Task instructions:
Locate, in the data below, the line that contains "(** X13. The" and the line that contains "(** X14. Mute"; reproduce exactly those two lines and every line between them, nothing more.

Collected data entries
(** X12. Nothing is transmitted after teardown: once [endSession] has run,
    no data-channel event makes the handler send to the backend (a late
    finalize finds the socket closing or closed, or never assigned), and
    no backend message makes the emitter send on the data channel. *)
Theorem nothing_is_sent_after_teardown (w : world) (data : message_data) :
  ws_sends (trace (snd (dataChannel_onmessage data (snd (endSession w)))))
  = ws_sends (trace w)
  /\ dc_sends
       (trace (snd (functionCallSocket_onmessage data (snd (endSession w)))))
     = dc_sends (trace w).
Proof.
  split.
  - destruct (delivery_shape data (snd (endSession w)))
      as (o & es & t' & -> & _ & _ & Ht).
    assert (ws_sends es = []) as Hes.
    { destruct Ht as [? Hs|? ? ? ? ? ? ? Hs|? ? ? ? ? ? ? ? Hs
                      |? ? ? ? ? ? ? Hopen Hs|? ? ? ? ? ? ? ? Hs];
        try exact Hs.
      now destruct (endSession_leaves_nothing_open w) as [Hn _]. }
    destruct (endSession_leaves_nothing_open w) as (_ & _ & Htr).
    cbn [snd]. rewrite trace_logged.
    change (trace (set_table t' (snd (endSession w))))
      with (trace (snd (endSession w))).
    rewrite Htr, !ws_sends_app, Hes. simpl.
    now rewrite !app_nil_r.
  - destruct (backend_shape data (snd (endSession w)))
      as (o & es & -> & _ & H).
    assert (dc_sends es = []) as Hes.
    { destruct H as [(Hopen & _)|(_ & Hs)]; [|exact Hs].
      now destruct (endSession_leaves_nothing_open w) as (_ & Hn & _). }
    destruct (endSession_leaves_nothing_open w) as (_ & _ & Htr).
    cbn [snd]. rewrite trace_logged, Htr, !dc_sends_app, Hes. simpl.
    now rewrite !app_nil_r.
Qed.

(** ** The relay and the UI state *)

Section UiBlind.

Context {A B : Type}.

Lemma blind_ret (a : A) : ui_blind (mret a).
Proof. intros w ui. reflexivity. Qed.

Lemma blind_throw (e : exn) : ui_blind (@throw A e).
Proof. intros w ui. reflexivity. Qed.

Lemma blind_unmodelled : ui_blind (@unmodelled A).
Proof. intros w ui. reflexivity. Qed.

Lemma blind_bind (m : M A) (f : A -> M B) :
  ui_blind m -> (forall a, ui_blind (f a)) -> ui_blind (m ≫= f).
Proof.
  intros Hm Hf w ui. unfold mbind, M_bind. rewrite Hm.
  destruct (m w) as [[a|e|] w1]; simpl; try reflexivity. apply Hf.
Qed.

(** Reading the state is harmless when what follows does not depend on
    the UI state of the state that was read. *)
Lemma blind_read (f : world -> M B) :
  (forall w ui, f (with_ui ui w) = f w) ->
  (forall w, ui_blind (f w)) ->
  ui_blind (read ≫= f).
Proof.
  intros Hsame Hf w ui. unfold mbind, M_bind, read. rewrite Hsame. apply Hf.
Qed.

Lemma blind_try (body : M A) (handler : exn -> M A) :
  ui_blind body -> (forall e, ui_blind (handler e)) ->
  ui_blind (try_catch body handler).
Proof.
  intros Hb Hh w ui. unfold try_catch. rewrite Hb.
  destruct (body w) as [[a|e|] w1]; simpl; try reflexivity. apply Hh.
Qed.

End UiBlind.

Lemma blind_emit (e : effect) : ui_blind (emit e).
Proof. intros w ui. reflexivity. Qed.

Lemma blind_table (f : gmap Z pending_call -> gmap Z pending_call) :
  ui_blind (update (with_pendingCalls f)).
Proof. intros w ui. reflexivity. Qed.

Lemma blind_get (v : jsval) (k : string) : ui_blind (get v k).
Proof. unfold get. destruct (Js.nullish v); intros w ui; reflexivity. Qed.

Lemma blind_text_of (v : jsval) : ui_blind (text_of v).
Proof.
  unfold text_of. destruct (Js.to_string v); intros w ui; reflexivity.
Qed.

Lemma blind_agent_speak (speaking : bool) : ui_blind (agent_speak speaking).
Proof.
  intros w ui. unfold agent_speak. unfold_m. simpl.
  destruct (avatarLoaded w); reflexivity.
Qed.

Ltac blind_step :=
  lazymatch goal with
  | |- ui_blind (text_of _) => apply blind_text_of
  | |- ui_blind (agent_speak _) => apply blind_agent_speak
  | |- ui_blind (mret _) => apply blind_ret
  | |- ui_blind (throw _) => apply blind_throw
  | |- ui_blind unmodelled => apply blind_unmodelled
  | |- ui_blind (emit _) => apply blind_emit
  | |- ui_blind (update (with_pendingCalls _)) => apply blind_table
  | |- ui_blind (get _ _) => apply blind_get
  | |- ui_blind (mbind _ read) =>
      apply blind_read; [intros; reflexivity | intros]
  | |- ui_blind (mbind _ _) => apply blind_bind; [|intros]
  | |- ui_blind (try_catch _ _) => apply blind_try; [|intros]
  | |- ui_blind (if ?b then _ else _) => destruct b
  | |- ui_blind (match ?x with _ => _ end) => destruct x
  end.

Ltac blind := repeat blind_step.

Lemma blind_data_channel (data : message_data) :
  ui_blind (dataChannel_onmessage data).
Proof.
  unfold dataChannel_onmessage, on_output_item_added, on_arguments_delta,
    on_output_item_done, slot_of, functionCallSocket_send, report,
    logMessage_oai_events, JSON_parse.
  blind.
Qed.

Lemma blind_backend (data : message_data) :
  ui_blind (functionCallSocket_onmessage data).
Proof.
  unfold functionCallSocket_onmessage, dataChannel_send, JSON_parse.
  blind.
Qed.

(** X13. The relay never looks at the UI state: both handlers do to a
    session in any UI state (active, muted, or back to ready after a
    teardown) exactly what they do to it in any other. *)
Theorem relay_ignores_ui_state (data : message_data) (w : world)
    (ui : string) :
  dataChannel_onmessage data (with_ui ui w)
  = (fst (dataChannel_onmessage data w),
     with_ui ui (snd (dataChannel_onmessage data w)))
  /\ functionCallSocket_onmessage data (with_ui ui w)
     = (fst (functionCallSocket_onmessage data w),
        with_ui ui (snd (functionCallSocket_onmessage data w))).
Proof. split; [apply blind_data_channel | apply blind_backend]. Qed.

(** * The page around the relay *)

(** X14. Mute and unmute are a round trip: from an active session whose
    document is as [updateUI("active")] leaves it and whose tracks are
    enabled, two clicks on the primary button give back the same page. *)
Theorem mute_round_trip (env : Ui.session_env) (p : Ui.page) :
  currentUIState (Ui.session p) = "active" ->
  Ui.view p = Ui.render "active" (Ui.view p) ->
  Ui.audio_enabled p = true ->
  Ui.onclick env (Ui.onclick env p) = p.
Proof.
  destruct p as [[t dc sock peer ls ui tr] [oh ot sh bd bh bdis brec bp st]
                   en n ns].
  simpl. intros -> Hview ->. injection Hview. intros. subst.
  unfold Ui.onclick. simpl.
  unfold Ui.set_tracks, Ui.updateUI. simpl. destruct ls; reflexivity.
Qed.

Solution for this task:
(** X13. The relay never looks at the UI state: both handlers do to a
    session in any UI state (active, muted, or back to ready after a
    teardown) exactly what they do to it in any other. *)
Theorem relay_ignores_ui_state (data : message_data) (w : world)
    (ui : string) :
  dataChannel_onmessage data (with_ui ui w)
  = (fst (dataChannel_onmessage data w),
     with_ui ui (snd (dataChannel_onmessage data w)))
  /\ functionCallSocket_onmessage data (with_ui ui w)
     = (fst (functionCallSocket_onmessage data w),
        with_ui ui (snd (functionCallSocket_onmessage data w))).
Proof. split; [apply blind_data_channel | apply blind_backend]. Qed.

(** * The page around the relay *)

(** X14. Mute and unmute are a round trip: from an active session whose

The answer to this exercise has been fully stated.